Climate Change predictions are based on data collected throughout many years and proxy data (e.g. sediment and ice cores) that goes back 100’s of thousands of years! What we are investigating is more on the changes that are occurring now in the atmosphere and how can we see these changes in the measurements that we are taking? There are many students on board RV Polarstern from many different science backgrounds: biology, hydrology, physics, biogeochemistry, oceanography, climatology and paleooceanography. This spurs an interest in many different aspects of the ocean.
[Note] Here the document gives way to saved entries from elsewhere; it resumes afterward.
(** After the redirection the page is in the table, other pages are as before. *)
Lemma page_at_redirect g infos backing backing' a j i page b :
  geo_ok g -> book g infos backing -> ROM_START <= a < 2 ^ 32 -> ROM_START <= b < 2 ^ 32 ->
  chosen infos a j i -> next_page g (use_info i a) a backing page backing' ->
  page_at (<[j := page_info (use_info i a) a page]> infos) b
  = if decide (same_page a b) then page else page_at infos b.
Proof.
  intros Hg Hb Ha Hbr Hc Hn. unfold ROM_START in *.
  pose proof (use_info_serves infos a j i Hc) as Hs. pose proof (book_use g infos backing a j i Hb Ha Hc) as Hb3.
  pose proof (book_page g _ backing a j _ page backing' Hg Hb3 Hs Hn) as Hb4.
  rewrite list_insert_insert_eq in Hb4. set (infos' := <[j := page_info (use_info i a) a page]> infos) in *.
  assert (Hl : infos !! j = Some i) by (by destruct Hc as [(Hl & _)|(Hl & _)]).
  pose proof (lookup_lt_Some _ _ _ Hl) as Hlt. pose proof (b_length _ _ _ Hb j i Hl) as Hlen.
  assert (Hj : infos' !! j = Some (page_info (use_info i a) a page)) by (by apply list_lookup_insert_eq).
  assert (Hu : used (page_info (use_info i a) a page)) by (destruct Hs as (_ & Hu & _); exact Hu).
  destruct (decide (a / 2 ^ 20 = b / 2 ^ 20)) as [Es|Es].
  - rewrite (page_at_serves g infos' backing' b j (page_info (use_info i a) a page)); [|done|].
    2:{ split; [done|]. split; [done|]. cbn. by rewrite Es. }
    cbn [phys_mem page_info use_info]. pose proof (slot_lt a) as Hsl. case_decide as Hp.
    + rewrite <- (proj1 (same_page_slot a b Hp)). by rewrite list_lookup_total_insert_eq by lia.
    + rewrite list_lookup_total_insert_ne by (intros E; apply Hp; apply slot_section_page; [lia..|done|done]).
      destruct Hc as [Hsv|(_ & Hnu & Hnone)].
      * symmetry. apply (page_at_serves g infos backing b j i); [done|].
        destruct Hsv as (_ & Hui & Hvi). split; [done|]. split; [done|]. by rewrite Hvi, Es.
      * rewrite (page_at_none infos b) by (intros j' x; rewrite <- Es; apply Hnone).
        apply (b_unused _ _ _ Hb j i); [done|done|apply slot_lt].
  - rewrite decide_False by (intros E; apply Es; by apply same_page_slot).
    destruct (serves_or_not infos b) as [(jb & ib & Hsb)|Hnb].
    + rewrite (page_at_serves g infos backing b jb ib) by done.
      apply (page_at_serves g infos' backing' b jb ib); [done|].
      destruct Hsb as (Hlb & Hub & Hvb). split; [|done]. unfold infos'. rewrite list_lookup_insert_ne; [done|].
      intros <-. destruct Hc as [(_ & _ & Hvi)|(_ & Hnu & _)]; rewrite Hl in Hlb; injection Hlb as <-;
        [Z.div_mod_to_equations; lia|done].
    + rewrite (page_at_none infos b) by done. apply page_at_none. intros j' x Hx Hux.
      apply lookup_upd in Hx as [[-> ->]|[_ Hx]]; [| |done].
      * cbn. intros E. apply Es. Z.div_mod_to_equations; lia.
      * by apply (Hnb j').
Qed.

(** Pages of the pool. *)
Definition pool (g : geometry) (page : Z) : Prop :=
  exists k, 0 <= k < g_max g /\ page = g_pages g + MMU_PAGE_SIZE * k.

Lemma pool_ok g page : geo_ok g -> pool g page ->
  page mod 2 ^ 16 = 0 /\ 0 < page < 2 ^ 32 /\ page + 2 ^ 16 <= ROM_START /\
  clear page (2 ^ 16) (g_L1 g) MMU_L1_TABLE_SIZE /\
  (forall j t, g_L2 g !! j = Some t -> clear page (2 ^ 16) t MMU_L2_TABLE_SIZE).
Proof.
  intros Hg (k & Hk & ->). destruct (go_pages _ Hg) as (Hal & Hlo & _ & Hhi). pose proof (go_L1_pages _ Hg) as Hc.
  unfold clear, ROM_START, MMU_PAGE_SIZE in *. split_and!; [Z.div_mod_to_equations; lia|lia|lia|lia|lia|].
  intros j t Ht. destruct (go_L2 _ Hg j t Ht) as (_ & _ & _ & _ & Hc2). unfold clear, MMU_PAGE_SIZE in Hc2. lia.
Qed.
(* ===== verification/MmuCore.v ===== *)
(** * Cores, Canon's tables and page attributes

    What a core sees through its translation buffer and its tables, what is
    assumed of the tables Canon ships in ROM, and the attributes of the pages
    Magic Lantern maps. *)
From S2P Require Import Prelude CacheHacks Patch Mmu MmuTables Patch678 PatchMmu MmuInv MmuRom MmuApply.

(** ** Cores *)

(** A core on table [tab] whose cached translations agree with it. *)
Definition core_on (tab : Z) (m : memory) (c : core) : Prop :=
  ttbr1 c = tab /\
  forall pg f, tlb c !! pg = Some f -> 0xE0000 <= pg < 2 ^ 20 ->
    forall o, 0 <= o < 2 ^ 12 -> walk m tab (pg * 2 ^ 12 + o) = Some (f * 2 ^ 12 + o).

(** Descriptors translate whole 4 kB pages. *)
Lemma l2_page_offset e va pa o :
  0 <= e < 2 ^ 32 -> 0 <= va < 2 ^ 32 -> 0 <= o < 2 ^ 12 -> l2_page e va = Some pa ->
  l2_page e (va / 2 ^ 12 * 2 ^ 12 + o) = Some (pa / 2 ^ 12 * 2 ^ 12 + o).
Proof.
  intros He Hva Ho. unfold l2_page.
  rewrite !(land_hi 16), !(land_hi 12), !(land_lo 16), !(land_lo 12) by lia.
  case_goal; [|case_goal; [|done]]; intros [= <-]; f_equal; Z.div_mod_to_equations; lia.
Qed.

Lemma walk_offset m l1 va pa o :
  0 <= va < 2 ^ 32 -> 0 <= o < 2 ^ 12 -> walk m l1 va = Some pa ->
  walk m l1 (va / 2 ^ 12 * 2 ^ 12 + o) = Some (pa / 2 ^ 12 * 2 ^ 12 + o).
Proof.
  intros Hva Ho. unfold walk. rewrite !(Z.shiftr_div_pow2 _ 20) by lia.
  replace ((va / 2 ^ 12 * 2 ^ 12 + o) / 2 ^ 20) with (va / 2 ^ 20) by (Z.div_mod_to_equations; lia).
  pose proof (ld32_range m (l1 + 4 * (va / 2 ^ 20))) as He. set (e := ld32 m _) in *.
  replace (Z.shiftr (va / 2 ^ 12 * 2 ^ 12 + o) 12) with (Z.shiftr va 12)
    by (rewrite !Z.shiftr_div_pow2 by lia; Z.div_mod_to_equations; lia).
  rewrite !(land_hi 24), !(land_hi 20), !(land_lo 24), !(land_lo 20) by lia.
  repeat case_goal; try done.
  - intros [= <-]. f_equal. Z.div_mod_to_equations; lia.
  - intros [= <-]. f_equal. Z.div_mod_to_equations; lia.
  - apply l2_page_offset; [apply ld32_range|done|done].
Qed.

Lemma core_translate tab m c a x :
  core_on tab m c -> ROM_START <= a < 2 ^ 32 -> walk m tab a = Some x -> translate c m a = Some x.
Proof.
  intros [Ht Hc] Ha Hw. unfold translate. rewrite (proj2 (Z.ltb_ge _ _)) by lia.
  unfold ROM_START in Ha. rewrite Z.shiftr_div_pow2 by lia.
  destruct (tlb c !! (a / 2 ^ 12)) as [f|] eqn:E; [|by rewrite Ht].
  rewrite <- Hw. rewrite Z.shiftl_mul_pow2, (land_lo 12) by lia. symmetry.
  rewrite <- (Hc _ f E) by (Z.div_mod_to_equations; lia). f_equal. Z.div_mod_to_equations; lia.
Qed.

Lemma core_view tab m c a x :
  core_on tab m c -> ROM_START <= a < 2 ^ 32 -> walk m tab a = Some x -> view c m a = rd8 m x.
Proof. intros Hc Ha Hw. unfold view. by rewrite (core_translate tab m c a x). Qed.

Lemma ram_view c m a : a < ROM_START -> view c m a = rd8 m a.
Proof. intros Ha. unfold view, translate. by rewrite (proj2 (Z.ltb_lt _ _)). Qed.

Lemma view_byte c m a : 0 <= view c m a < 256.
Proof. unfold view. destruct (translate _ _ _); [apply rd8_range|lia]. Qed.

Lemma core_on_flushed tab m t0 : core_on tab m (mk_core t0 tab ∅).
Proof. split; [done|]. intros pg f. cbn. by rewrite lookup_empty. Qed.

(** Caching a translation at any time keeps a core consistent. *)
Lemma core_on_fill tab m c a : 0 <= a < 2 ^ 32 -> core_on tab m c -> core_on tab m (tlb_fill c m a).
Proof.
  intros Ha Hc. unfold tlb_fill. destruct (translate c m a) as [pa|] eqn:Et; [|done].
  destruct Hc as [Ht Hc]. split; [done|]. intros pg f. cbn [tlb]. rewrite !Z.shiftr_div_pow2 by lia.
  intros [[<- <-]|[_ Hl]]%lookup_insert_Some Hpg o Ho; [|by apply Hc].
  unfold translate in Et. rewrite (proj2 (Z.ltb_ge _ _)) in Et
    by (unfold ROM_START; Z.div_mod_to_equations; lia).
  rewrite Z.shiftr_div_pow2 in Et by lia. destruct (tlb c !! (a / 2 ^ 12)) as [f|] eqn:E.
  - injection Et as <-. rewrite (Hc _ f E) by lia. rewrite Z.shiftl_mul_pow2, (land_lo 12) by lia.
    f_equal. Z.div_mod_to_equations; lia.
  - rewrite Ht in Et. by apply walk_offset.
Qed.

(** A change of memory that keeps the translations keeps the core. *)
Lemma core_on_ext tab m m' c :
  (forall a, ROM_START <= a < 2 ^ 32 -> walk m' tab a = walk m tab a) -> core_on tab m c -> core_on tab m' c.
Proof.
  intros Hw [Ht Hc]. split; [done|]. intros pg f Hl Hpg o Ho.
  rewrite Hw by (unfold ROM_START; lia). by apply Hc.
Qed.

(** A core on table [tab] that may have missed changes to it: a translation it
    has cached agrees with the table, or is the one of a ROM page that was not
    remapped yet. *)
Definition core_lags (tab : Z) (m : memory) (c : core) : Prop :=
  ttbr1 c = tab /\
  forall pg f, tlb c !! pg = Some f -> 0xE0000 <= pg < 2 ^ 20 ->
    f = pg \/ forall o, 0 <= o < 2 ^ 12 -> walk m tab (pg * 2 ^ 12 + o) = Some (f * 2 ^ 12 + o).

Lemma core_on_lags tab m c : core_on tab m c -> core_lags tab m c.
Proof. intros [Ht Hc]. split; [done|]. intros pg f Hl Hpg. right. by apply Hc. Qed.

Lemma core_lags_view tab m c a x :
  core_lags tab m c -> ROM_START <= a < 2 ^ 32 -> walk m tab a = Some x -> view c m a = rd8 m x \/ view c m a = rd8 m a.
Proof.
  intros [Ht Hc] Ha Hw. unfold view, translate. rewrite (proj2 (Z.ltb_ge _ _)) by lia.
  unfold ROM_START in Ha. rewrite Z.shiftr_div_pow2 by lia.
  destruct (tlb c !! (a / 2 ^ 12)) as [f|] eqn:E; [|rewrite Ht, Hw; by left].
  rewrite Z.shiftl_mul_pow2, (land_lo 12) by lia.
  destruct (Hc _ f E) as [->|Hf]; [Z.div_mod_to_equations; lia| |].
  - right. f_equal. Z.div_mod_to_equations; lia.
  - left. specialize (Hf (a mod 2 ^ 12) ltac:(Z.div_mod_to_equations; lia)).
    replace (a / 2 ^ 12 * 2 ^ 12 + a mod 2 ^ 12) with a in Hf by (Z.div_mod_to_equations; lia). congruence.
Qed.

Lemma core_lags_fill tab m c a : 0 <= a < 2 ^ 32 -> core_lags tab m c -> core_lags tab m (tlb_fill c m a).
Proof.
  intros Ha Hc. unfold tlb_fill. destruct (translate c m a) as [pa|] eqn:Et; [|done].
  destruct Hc as [Ht Hc]. split; [done|]. intros pg f. cbn [tlb]. rewrite !Z.shiftr_div_pow2 by lia.
  intros [[<- <-]|[_ Hl]]%lookup_insert_Some Hpg; [|by apply Hc].
  unfold translate in Et. rewrite (proj2 (Z.ltb_ge _ _)) in Et
    by (unfold ROM_START; Z.div_mod_to_equations; lia).
  rewrite Z.shiftr_div_pow2 in Et by lia. destruct (tlb c !! (a / 2 ^ 12)) as [f|] eqn:E.
  - injection Et as <-. rewrite Z.shiftl_mul_pow2, (land_lo 12) by lia.
    replace ((f * 2 ^ 12 + a mod 2 ^ 12) / 2 ^ 12) with f by (Z.div_mod_to_equations; lia). by apply Hc.
  - rewrite Ht in Et. right. intros o Ho. by apply walk_offset.
Qed.

(** Only pages that were mapped to themselves change. *)
Lemma core_lags_ext tab m m' c :
  (forall a, ROM_START <= a < 2 ^ 32 -> walk m' tab a = walk m tab a \/ walk m tab a = Some a) ->
  core_lags tab m c -> core_lags tab m' c.
Proof.
  intros Hw [Ht Hc]. split; [done|]. intros pg f Hl Hpg. destruct (decide (f = pg)) as [->|Hne]; [by left|].
  right. intros o Ho. destruct (Hc pg f Hl Hpg) as [->|Hf]; [done|].
  destruct (Hw (pg * 2 ^ 12 + o)) as [->|E]; [unfold ROM_START; lia|by apply Hf|].
  rewrite Hf in E by done. injection E. lia.
Qed.

(** ** Canon's tables *)

Section canon.
Context `{Platform}.

Definition canon_entry (rom : Z -> Z) (s : Z) : Z := ldv 4 rom (CANON_ORIG_MMU_TABLE_ADDR + s * 4).

(** The tables in ROM, as the comments of [mmu_utils.c] and the code of
    [patch_mmu.c] rely on them: aligned, the ROM mapped to itself by sections
    or whole supersections, the RAM at 0x10000000 by either. *)
Record canon_ok (rom : Z -> Z) : Prop := {
  co_byte : forall b, 0 <= rom b < 256;
  co_at : CANON_ORIG_MMU_TABLE_ADDR mod 2 ^ 14 = 0 /\ ROM_START <= CANON_ORIG_MMU_TABLE_ADDR /\
          CANON_ORIG_MMU_TABLE_ADDR + MMU_L1_TABLE_SIZE <= 2 ^ 32;
  co_fw : ROM_START <= MAIN_FIRMWARE_ADDR < 2 ^ 32;
  co_flat : forall s, rom_section s ->
    flat_section (canon_entry rom s) s = true \/ flat_super (canon_entry rom s) s = true;
  co_group : forall s n, rom_section s -> 0 <= n < 16 -> is_super (canon_entry rom s) = true ->
    is_super (canon_entry rom (s / 16 * 16 + n)) = true;
  co_ram : Z.land (canon_entry rom 0x100) 3 = 2;
}.

Variable rom : Z -> Z.
Hypothesis Hco : canon_ok rom.

Lemma canon_entry_mem m s :
  (forall b, ROM_START <= b -> rd8 m b = rom b) -> 0 <= s < 0x1000 ->
  ld32 m (CANON_ORIG_MMU_TABLE_ADDR + s * 4) = canon_entry rom s.
Proof.
  intros Hr Hs. unfold canon_entry. rewrite <- ldv_ld. apply ldv_ext. intros b Hb. apply Hr.
  destruct (co_at _ Hco) as (_ & H1 & _). lia.
Qed.

(** On Canon's tables the ROM shows itself. *)
Lemma canon_walk m a :
  (forall b, ROM_START <= b -> rd8 m b = rom b) -> ROM_START <= a < 2 ^ 32 ->
  walk m CANON_ORIG_MMU_TABLE_ADDR a = Some a.
Proof.
  intros Hr Ha. pose proof (rom_section_of a Ha) as Hs.
  assert (E : ld32 m (CANON_ORIG_MMU_TABLE_ADDR + 4 * (a / 2 ^ 20)) = canon_entry rom (a / 2 ^ 20)).
  { rewrite Z.mul_comm. apply canon_entry_mem; [done|]. unfold rom_section in Hs. lia. }
  unfold ROM_START in Ha. destruct (co_flat _ Hco _ Hs) as [Hf|Hf].
  - apply walk_section; [lia|]. by rewrite E.
  - apply walk_super; [lia|]. by rewrite E.
Qed.

(** ** Attributes *)

Lemma flags_range val :
  Z.land (Z.lor (Z.lor (Z.lor (Z.lor (Z.shiftr (Z.land val 0x38000) 6) (Z.land val 0x7000))
                              (Z.shiftl (Z.land val 0x10) 11)) (Z.land val 0xc))
                (Z.shiftr (Z.land val 0xc00) 6)) (2 ^ 16 - 1)
  = Z.lor (Z.lor (Z.lor (Z.lor (Z.shiftr (Z.land val 0x38000) 6) (Z.land val 0x7000))
                        (Z.shiftl (Z.land val 0x10) 11)) (Z.land val 0xc))
          (Z.shiftr (Z.land val 0xc00) 6).
Proof. rewrite !Z.land_lor_distr_l, !Z.shiftr_land, Z.shiftl_land, <- !Z.land_assoc. reflexivity. Qed.

(** Reading the flags of a (super)section of Canon's table. *)
Lemma get_flags_ok rd a :
  (forall b, CANON_ORIG_MMU_TABLE_ADDR <= b < CANON_ORIG_MMU_TABLE_ADDR + MMU_L1_TABLE_SIZE -> rd b = rom b) ->
  0x2000000 <= a < 2 ^ 32 -> Z.land (canon_entry rom (a / 2 ^ 20)) 3 = 2 ->
  get_l2_largepage_flags_from_l1_section rd a CANON_ORIG_MMU_TABLE_ADDR
  = let val := canon_entry rom (a / 2 ^ 20) in
    Z.lor (Z.lor (Z.lor (Z.lor (Z.shiftr (Z.land val 0x38000) 6) (Z.land val 0x7000))
                        (Z.shiftl (Z.land val 0x10) 11)) (Z.land val 0xc))
          (Z.shiftr (Z.land val 0xc00) 6).
Proof.
  intros Hrd Ha H2. destruct (co_at _ Hco) as (Hal & Hlo & Hhi). unfold get_l2_largepage_flags_from_l1_section.
  rewrite (land_lo 14), Hal, mask_section by lia. cbn [Z.eqb negb].
  rewrite (proj2 (Z.ltb_ge _ _)) by (Z.div_mod_to_equations; lia).
  rewrite Z.shiftr_div_pow2, Z.shiftl_mul_pow2 by lia.
  assert (E : ldv 4 rd (CANON_ORIG_MMU_TABLE_ADDR + a / 2 ^ 20 * 2 ^ 20 / 2 ^ 20 * 2 ^ 2) = canon_entry rom (a / 2 ^ 20)).
  { unfold canon_entry. replace (a / 2 ^ 20 * 2 ^ 20 / 2 ^ 20 * 2 ^ 2) with (a / 2 ^ 20 * 4) by (Z.div_mod_to_equations; lia).
    apply ldv_ext. intros b Hb. apply Hrd. unfold MMU_L1_TABLE_SIZE. Z.div_mod_to_equations; lia. }
  rewrite E, H2. done.
Qed.

Definition rom_entry : Z := canon_entry rom (MAIN_FIRMWARE_ADDR / 2 ^ 24 * 16).
Definition ram_entry : Z := canon_entry rom 0x100.

Lemma flat_type e s : flat_section e s = true \/ flat_super e s = true -> Z.land e 3 = 2.
Proof.
  intros [[E _]%flat_section_inv|(E & _)%flat_super_inv]; by rewrite <- (land_sub e 0x40003), E.
Qed.

Lemma rom_entry_type : Z.land rom_entry 3 = 2.
Proof.
  apply flat_type with (MAIN_FIRMWARE_ADDR / 2 ^ 24 * 16). apply (co_flat _ Hco).
  pose proof (co_fw _ Hco) as Hf. unfold ROM_START, rom_section in *. Z.div_mod_to_equations; lia.
Qed.

(** The flags of a section in the format of a large page. *)
Definition section_flags (val : Z) : Z :=
  Z.lor (Z.lor (Z.lor (Z.lor (Z.shiftr (Z.land val 0x38000) 6) (Z.land val 0x7000))
                      (Z.shiftl (Z.land val 0x10) 11)) (Z.land val 0xc))
        (Z.shiftr (Z.land val 0xc00) 6).

Lemma patch_flags_eq rd :
  (forall b, CANON_ORIG_MMU_TABLE_ADDR <= b < CANON_ORIG_MMU_TABLE_ADDR + MMU_L1_TABLE_SIZE -> rd b = rom b) ->
  patch_flags rd
  = Z.lor (Z.land (section_flags rom_entry) (u32 (Z.lnot L2_LARGEPAGE_MEMTYPE_MASK)))
          (Z.land (section_flags ram_entry) L2_LARGEPAGE_MEMTYPE_MASK).
Proof.
  intros Hrd. pose proof (co_fw _ Hco) as Hf. unfold ROM_START in Hf.
  assert (E : Z.land MAIN_FIRMWARE_ADDR 0xff000000 / 2 ^ 20 = MAIN_FIRMWARE_ADDR / 2 ^ 24 * 16).
  { rewrite (land_hi 24) by lia. Z.div_mod_to_equations; lia. }
  unfold patch_flags. rewrite (get_flags_ok rd (Z.land MAIN_FIRMWARE_ADDR 0xff000000)), E; [|done| |].
  - rewrite (get_flags_ok rd 0x10000000); [done|done|lia|apply (co_ram _ Hco)].
  - rewrite (land_hi 24) by lia. Z.div_mod_to_equations; lia.
  - rewrite E. apply rom_entry_type.
Qed.

Lemma patch_flags_ok rd :
  (forall b, CANON_ORIG_MMU_TABLE_ADDR <= b < CANON_ORIG_MMU_TABLE_ADDR + MMU_L1_TABLE_SIZE -> rd b = rom b) ->
  0 <= patch_flags rd < 2 ^ 16.
Proof.
  intros Hrd. rewrite patch_flags_eq by done.
  assert (E : Z.land (Z.lor (Z.land (section_flags rom_entry) (u32 (Z.lnot L2_LARGEPAGE_MEMTYPE_MASK)))
          (Z.land (section_flags ram_entry) L2_LARGEPAGE_MEMTYPE_MASK)) (2 ^ 16 - 1)
    = Z.lor (Z.land (section_flags rom_entry) (u32 (Z.lnot L2_LARGEPAGE_MEMTYPE_MASK)))
          (Z.land (section_flags ram_entry) L2_LARGEPAGE_MEMTYPE_MASK)).
  { rewrite Z.land_lor_distr_l, <- !Z.land_assoc.
    rewrite (Z.land_comm (u32 _)), (Z.land_comm L2_LARGEPAGE_MEMTYPE_MASK), !Z.land_assoc.
    unfold section_flags. by rewrite !flags_range. }
  rewrite <- E, land_lo by lia. apply Z.mod_pos_bound. lia.
Qed.
End canon.

(** Access permissions (AP, APX, execute-never, shareable, not-global) and
    memory type (TEX, C, B) of a section and of a large page. *)
Definition section_access (e : Z) : list bool := map (Z.testbit e) [10; 11; 15; 4; 16; 17].
Definition section_memtype (e : Z) : list bool := map (Z.testbit e) [12; 13; 14; 3; 2].
Definition largepage_access (e : Z) : list bool := map (Z.testbit e) [4; 5; 9; 15; 10; 11].
Definition largepage_memtype (e : Z) : list bool := map (Z.testbit e) [12; 13; 14; 3; 2].

Ltac const_bits :=
  repeat match goal with
  | |- context [Z.testbit (Zpos ?c) ?k] =>
      let b := eval vm_compute in (Z.testbit (Zpos c) k) in change (Z.testbit (Zpos c) k) with b
  end.

Lemma page_bits base f n : base mod 2 ^ 16 = 0 -> 0 <= f < 2 ^ 16 -> 0 <= n < 16 ->
  Z.testbit (base + f) n = Z.testbit f n.
Proof.
  intros Hb Hf Hn. rewrite <- (Z.mod_pow2_bits_low (base + f) 16 n) by lia. f_equal.
  Z.div_mod_to_equations; lia.
Qed.

Lemma attributes_of_flags er ea :
  let f := largepage_flags
    (Z.lor (Z.land (section_flags er) (u32 (Z.lnot L2_LARGEPAGE_MEMTYPE_MASK)))
           (Z.land (section_flags ea) L2_LARGEPAGE_MEMTYPE_MASK)) in
  largepage_access f = section_access er /\ largepage_memtype f = section_memtype ea.
Proof.
  unfold largepage_flags, section_flags, largepage_access, section_access, largepage_memtype, section_memtype.
  change (u32 (Z.lnot L2_LARGEPAGE_MEMTYPE_MASK)) with 0xffff8ff3. unfold L2_LARGEPAGE_MEMTYPE_MASK.
  cbn [map]. split; repeat (apply (f_equal2 (@cons bool)); [|try reflexivity]); rewrite ?Z.lor_spec, ?Z.land_spec, ?Z.lor_spec, ?Z.land_spec,
    ?Z.lor_spec, ?Z.shiftr_spec, ?Z.shiftl_spec, ?Z.land_spec by lia; const_bits;
    rewrite ?andb_false_r, ?andb_true_r, ?orb_false_r, ?orb_false_l; reflexivity.
Qed.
We have been given a task to think of what we can investigate with the data that we are collecting on the transect. Some groups are interested in how the water masses are distributed, whilst others are interested in the influence of the ENSO (El Niño Southern Oscillation) on the West African monsoon. Other groups are interested in the changing heat and salt content of the water masses and how they have changed over the years. All of these topics are affected by the changing climate. For example, the changing air temperatures and warming of the surface waters, enhances the stratification (the layering) of the upper ocean and consequentially leads to reduction in marine productivity (the oceans plant food) and ocean ventilation. The heating of the surface waters may also affect the distribution of different water masses in regions that we are expecting to see upwelling of deep, nutrient rich water.
All of these questions try to assess the impact of Climate change on the Oceans now and try to see the change latitudinally over time.
About the authors:
Inge Deschepper: I am a Ph.D. student at Laval University, Quebec and my studies are on the modelling of biogeochemical cycles in the Hudson bay and how it is affected by climate change and hydroelectric power stations. I am interested in the interaction between atmosphere and climate and how it affects the biology. I am glad to be on the training cruise, because it gives me a better insight on current Climate predictions and changes and how we are taking action through ocean governance.
Daniel Gebregiorgis Yirgaw: I recently gained my PhD from Christian Albrechts Universität in Kiel. My PhD work examined the link between the South Asian Monsoon (SAM) climate and orbital insolation, and provided a working hypothesis with regard to the response of SAM to interhemispheric insolation changes. I am extremely pleased to have the opportunity to participate on the NOSAT, 2016 training expedition and gain practical knowledge in various interrelated disciplines of physical, chemical and biological oceanography as well as relevant fields of ocean governance and environmental law.